Cloud computing providers handle the construction, administration, and maintenance of cloud data storage allowing healthcare professionals to focus on what they do best — caring for their patients and working to achieve better health outcomes. Cloud computing solutions are more flexible compared to on-premise solutions as well, enabling healthcare organizations to easily scale their storage and computing needs as necessary, only paying for the resources they use.

Effective collaboration

Storing electronic medical records on the cloud helps to streamline the process of collaborative patient care. Previously, most patients’ medical records were distributed across the various offices of healthcare providers they visited – some with their dentists, a good number with the primary care provider, and others at the offices of healthcare specialists they consulted.

With cloud-based medical records and other healthcare applications, providers can more easily communicate and share patient medical records, particularly with EHR integration and solutions such as healthcare APIs, which support the exchange of healthcare information across any EHR platform while maintaining PHI security. These solutions make patient data readily available to providers when they need it, so they can make more informed decisions about patient care and treatment options.

Enabling big data applications

Patient EMR contains huge volumes of useful information that could help achieve better health outcomes for patient and population health initiatives by helping to:

  • Identify the most effective treatment options for a particular set of symptoms

  • Detect subtle correlations in illnesses that could reveal causative factors

  • Predicting when an epidemic might occur

However, the use of filing cabinets and siloed data storage mechanisms made it virtually impossible to analyze these streams of patient data to come up with such useful insights and predictions.

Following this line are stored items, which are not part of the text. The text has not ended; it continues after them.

(** The loop over the children of a root. *)
Lemma destroy_children_run destroy n a (X : gset Z) l : destroys destroy n -> (size X < n)%nat ->
  forall fuel s K w, (length l < fuel)%nat -> tree_inv s K -> K !! a = Some l -> widgets s !! a = Some w -> u_parent w = 0 ->
  (forall x k, k ∈ l -> below (widgets s) k x -> x ∈ X) ->
  exists s' K', destroy_children destroy fuel a s = Ret tt s' /\
    pruned (λ x, exists k, k ∈ l /\ below (widgets s) k x) s K s' K' /\ K' !! a = Some [].
Proof.
  intros Hdes HX. induction l as [|c l IH]; intros fuel s K w Hf Hi Ea Ew Hw Hb; (destruct fuel as [|fuel]; [cbn in Hf; lia|]);
    cbn [destroy_children]; rewrite (bind_Ret _ _ _ _ _ (wid_get_run s a w Ew)); destruct (ti_kids _ _ Hi a _ Ea) as (Hnd & _ & w1 & Ew1 & Hc);
    (assert (w1 = w) as -> by congruence); rewrite Hc; cbn [hd].
  - exists s, K. split; [done|]. split; [|done]. apply pruned_none; [done|]. intros x (k & Hk & _). set_solver.
  - destruct (kid_parent s K a _ c Hi Ea ltac:(set_solver)) as (Hc0 & Hca & cw & Ecw & Hcp). destruct (Z.eqb_spec c 0); [done|].
    destruct (Hdes s K c X Hi) as (s1 & K1 & E1 & Hp1); [apply (ti_dom _ _ Hi); by eexists|intros x; apply Hb; set_solver|done|].
    rewrite (bind_Ret _ _ _ _ _ E1). apply NoDup_cons in Hnd as [Hcl Hnd]. pose proof (pr_inv _ _ _ _ _ Hp1) as Hi1.
    assert (forall y v, widgets s !! y = Some v -> below (widgets s) c (u_parent v) -> below (widgets s) c y) as Hup by (intros y v Ey; by apply below_step).
    assert (forall k, k ∈ a :: l -> ~ below (widgets s) c k) as Hnb.
    { intros k Hk Hbk. destruct (decide (k = a)) as [->|Hka]; [by apply Hca, (below_root s K a w Hi Ew Hw)|].
      destruct (kid_parent s K a _ k Hi Ea ltac:(set_solver)) as (_ & _ & kw & Ekw & Hkp).
      inversion Hbk as [|? v Ev Hbv]; subst; [set_solver|]. assert (v = kw) as -> by congruence. rewrite Hkp in Hbv.
      apply Hca. symmetry. symmetry. by apply (below_root s K _ w Hi Ew Hw). }
    assert (K1 !! a = Some l) as Ea1.
    { destruct (proj2 (pr_dom _ _ _ _ _ Hp1 a)) as [k1 Ek1]; [split; [by eexists|apply Hnb; set_solver]|].
      destruct (pr_kids _ _ _ _ _ Hp1 a k1 Ek1) as (k & Ek & Hs & Hm). assert (k = c :: l) as -> by congruence. rewrite Ek1. f_equal.
      assert (c ∉ k1) as Hc1. { rewrite Hm. intros [_ Hn]. apply Hn, below_self. by eexists. }
      inversion Hs as [|? ? ? Hs'|? ? ? Hs']; subst; [set_solver|].
      apply sublist_full; [done|done|]. intros x Hx. apply Hm. split; [set_solver|]. apply Hnb. set_solver. }
    destruct (proj1 (ti_dom _ _ Hi1 a) ltac:(by eexists)) as [v Ev].
    destruct (pr_same _ _ _ _ _ Hp1 a v Ev) as (w2 & Ew2 & _ & Hv). assert (w2 = w) as -> by congruence.
    assert (forall k x, is_Some (K1 !! x) -> below (widgets s) k x <-> below (widgets s1) k x) as Hbl.
    { intros k x. by apply (below_pruned _ s K s1 K1 k x Hi Hp1 Hup). }
    destruct (IH fuel s1 K1 v) as (s2 & K2 & E2 & Hp2 & Ea2); [cbn in Hf; lia|done|done|done|congruence| |].
    { intros x k Hk Hbk. apply (Hb x k); [set_solver|]. apply Hbl; [|done]. by eapply below_dom. }
    exists s2, K2. split; [exact E2|]. split; [|done].
    assert (forall x, (exists k, k ∈ l /\ below (widgets s1) k x) -> is_Some (K1 !! x)) as Hd1 by (intros x (k & _ & Hk); by eapply below_dom).
    eapply pruned_trans; [exact Hp1|exact Hp2|]. intros x. split.
    + intros Hn. split; [intros Hx; apply Hn; exists c; split; [set_solver|done]|].
      intros (k & Hk & Hbk). apply Hn. exists k. split; [set_solver|]. apply Hbl; [|done]. by eapply below_dom.
    + intros [Hn1 Hn2] (k & [->|Hk]%elem_of_cons & Hbk); [done|]. apply Hn2. exists k. split; [done|]. apply Hbl; [|done].
      apply (pr_dom _ _ _ _ _ Hp1). split; [by eapply below_dom|done].
Qed.

(** [ui_destroy_widget] frees the widget and all below it, each once, and nothing else. *)
Lemma destroy_run fuel : destroys (ui_destroy_widget fuel) fuel.
Proof.
  induction fuel as [|fuel IH]; intros s K a X Hi Ha HX Hf; [lia|]. cbn [ui_destroy_widget].
  assert (a <> 0) as Ha0 by (intros ->; destruct Ha as [? E]; by rewrite (ti_nz _ _ Hi) in E). destruct (Z.eqb_spec a 0); [done|].
  destruct (proj1 (ti_dom _ _ Hi a) Ha) as [w Ew]. rewrite (bind_Ret _ _ _ _ _ (wid_get_run s a w Ew)).
  destruct (detach_run s K a w Hi Ew) as (s1 & K1 & E1 & Hi1 & (Al & R1 & R2 & R3 & R4 & Hcore) & Hre & Hd1 & Hk1). rewrite (bind_Ret _ _ _ _ _ E1).
  destruct (proj2 (Hd1 a) Ha) as [l El]. destruct (Hre a w Ew) as (w1 & Ew1 & Hw1). rewrite decide_True in Hw1 by done.
  assert (forall x w', widgets s1 !! x = Some w' -> exists w0, widgets s !! x = Some w0 /\ core w' = core w0 /\ (x = a \/ u_parent w' = u_parent w0)) as Hback.
  { intros x w' Ex. specialize (Hcore x). rewrite Ex in Hcore. destruct (widgets s !! x) as [w0|] eqn:Ex0; [|done]. exists w0. split; [done|].
    injection Hcore as Hc. split; [unfold core, w_links; congruence|]. destruct (Hre x w0 Ex0) as (w2 & Ew2 & Hw2). assert (w2 = w') as -> by congruence.
    destruct (decide (x = a)); [by left|by right]. }
  assert (forall x, below (widgets s) a x <-> below (widgets s1) a x) as Hbl.
  { intros x. split; apply below_ext.
    - intros y v Ey. destruct (Hre y v Ey) as (v' & Ey' & Hv'). exists v'. split; [done|]. destruct (decide (y = a)); [by left|by right].
    - intros y v' Ey'. destruct (Hback y v' Ey') as (v & Ey & _ & [->|Hv]); exists v; (split; [done|]); [by left|by right]. }
  assert (forall x k, k ∈ l -> below (widgets s1) k x -> below (widgets s1) a x /\ x <> a) as Hkids.
  { intros x k Hk Hb. destruct (kid_parent s1 K1 a l k Hi1 El Hk) as (_ & Hka & kw & Ekw & Hkp). split.
    - induction Hb as [_|x v Ex _ IHb]; [apply below_step with kw; [done|]; rewrite Hkp; apply below_self; by eexists|by apply below_step with v].
    - intros ->. apply Hka. by apply (below_root s1 K1 a w1 Hi1 Ew1 Hw1). }
  assert (size (X ∖ {[a]}) < fuel)%nat as Hsz.
  { assert (a ∈ X) as HaX by (apply HX, below_self; by eexists). rewrite size_difference by set_solver. rewrite size_singleton.
    assert (size X <> 0)%nat; [|lia]. intros Hz. apply size_empty_inv in Hz. set_solver. }
  destruct (ti_kids _ _ Hi1 a l El) as (Hnd & _ & _).
  destruct (destroy_children_run _ fuel a (X ∖ {[a]}) l IH Hsz fuel s1 K1 w1) as (s2 & K2 & E2 & Hp2 & Ea2); [|done..| |].
  { assert (list_to_set l ⊆ X ∖ {[a]}) as Hsub.
    { intros k Hk%elem_of_list_to_set. destruct (kid_parent s1 K1 a l k Hi1 El Hk) as (_ & _ & kw & Ekw & _).
      destruct (Hkids k k Hk) as [Hka Hne]; [apply below_self; by eexists|]. apply Hbl, HX in Hka. set_solver. }
    apply subseteq_size in Hsub. rewrite size_list_to_set in Hsub by done. lia. }
  { intros x k Hk Hb. destruct (Hkids x k Hk Hb) as [Hx Hne]. apply Hbl, HX in Hx. set_solver. }
  rewrite (bind_Ret _ _ _ _ _ E2).
  destruct (free_run_ui s2 K2 a (pr_inv _ _ _ _ _ Hp2) Ea2) as (s3 & E3 & Hp3).
  { intros v Ev. destruct (pr_same _ _ _ _ _ Hp2 a v Ev) as (v1 & Ev1 & _ & Hv). congruence. }
  exists s3, (delete a K2). split; [exact E3|].
  assert (pruned (below (widgets s) a) s1 K1 s3 (delete a K2)) as [Hi3 A B C E F].
  { eapply pruned_trans; [exact Hp2|exact Hp3|]. intros x. split.
    - intros Hn. split; [intros (k & Hk & Hb); apply Hn, Hbl; by apply (Hkids x k)|]. intros ->. apply Hn, below_self. by eexists.
    - intros [Hn1 Hn2] Hb. apply Hbl in Hb. destruct (below_kid _ _ _ Hb) as [->|(k & kw & Ek & Hkp & Hbk)]; [done|]. apply Hn1. exists k. split; [|done].
      pose proof (ti_up _ _ Hi1 k kw Ek) as Hu. rewrite Hkp, decide_False in Hu by done. destruct Hu as (l' & El' & Hin). congruence. }
  split; [done| | | | |].
  - intros x. by rewrite A, Hd1.
  - intros x. by rewrite B, Al.
  - intros x w' Ex. destruct (C x w' Ex) as (v & Ev & Hc & Hp). destruct (Hback x v Ev) as (v0 & Ev0 & Hc0 & [->|Hp0]).
    + exfalso. assert (is_Some (widgets s3 !! a)) as Hs by (by eexists). apply (ti_dom _ _ Hi3) in Hs.
      apply A in Hs as [_ Hn]. apply Hn, below_self. by eexists.
    + exists v0. split; [done|]. split; congruence.
  - intros q k' Eq. destruct (E q k' Eq) as (k & Ek & Hs & Hm). destruct (Hk1 q k Ek) as (k0 & Ek0 & Hs0 & Hm0). exists k0. split; [done|].
    split; [by etrans|]. intros x. rewrite Hm, Hm0. split; [naive_solver|]. intros [Hx Hn]. split; [|done]. split; [done|]. intros ->. apply Hn, below_self. by eexists.
  - destruct F as (? & ? & ? & ?). repeat split; congruence.
Qed.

With the advent and widespread adoption of cloud computing and storage, healthcare organizations can now use complex computer algorithms and solutions with big data capabilities to analyze the reams of data at their disposal. This helps in the early detection of public health threats, enabling healthcare providers to come up with viable solutions to reduce population health risks.

By virtue of its almost unlimited scalability, seamless flexibility, and high availability, the cloud offers a wide range of benefits to healthcare organizations and stakeholders. The cloud facilitates health IT infrastructure from back-end development and data sharing to consumer-facing patient portals and mobile applications.

As developers work towards creating a world where electronic health records, mobile health applications, and wearable connected devices will interface freely, cloud computing will play a primary role in storing, securing, and maintaining all the underlying data. This makes the cloud essential to the future of health IT. As such, healthcare organizations are encouraged to leverage and expand their cloud capabilities to keep up with the continuously evolving healthcare landscape.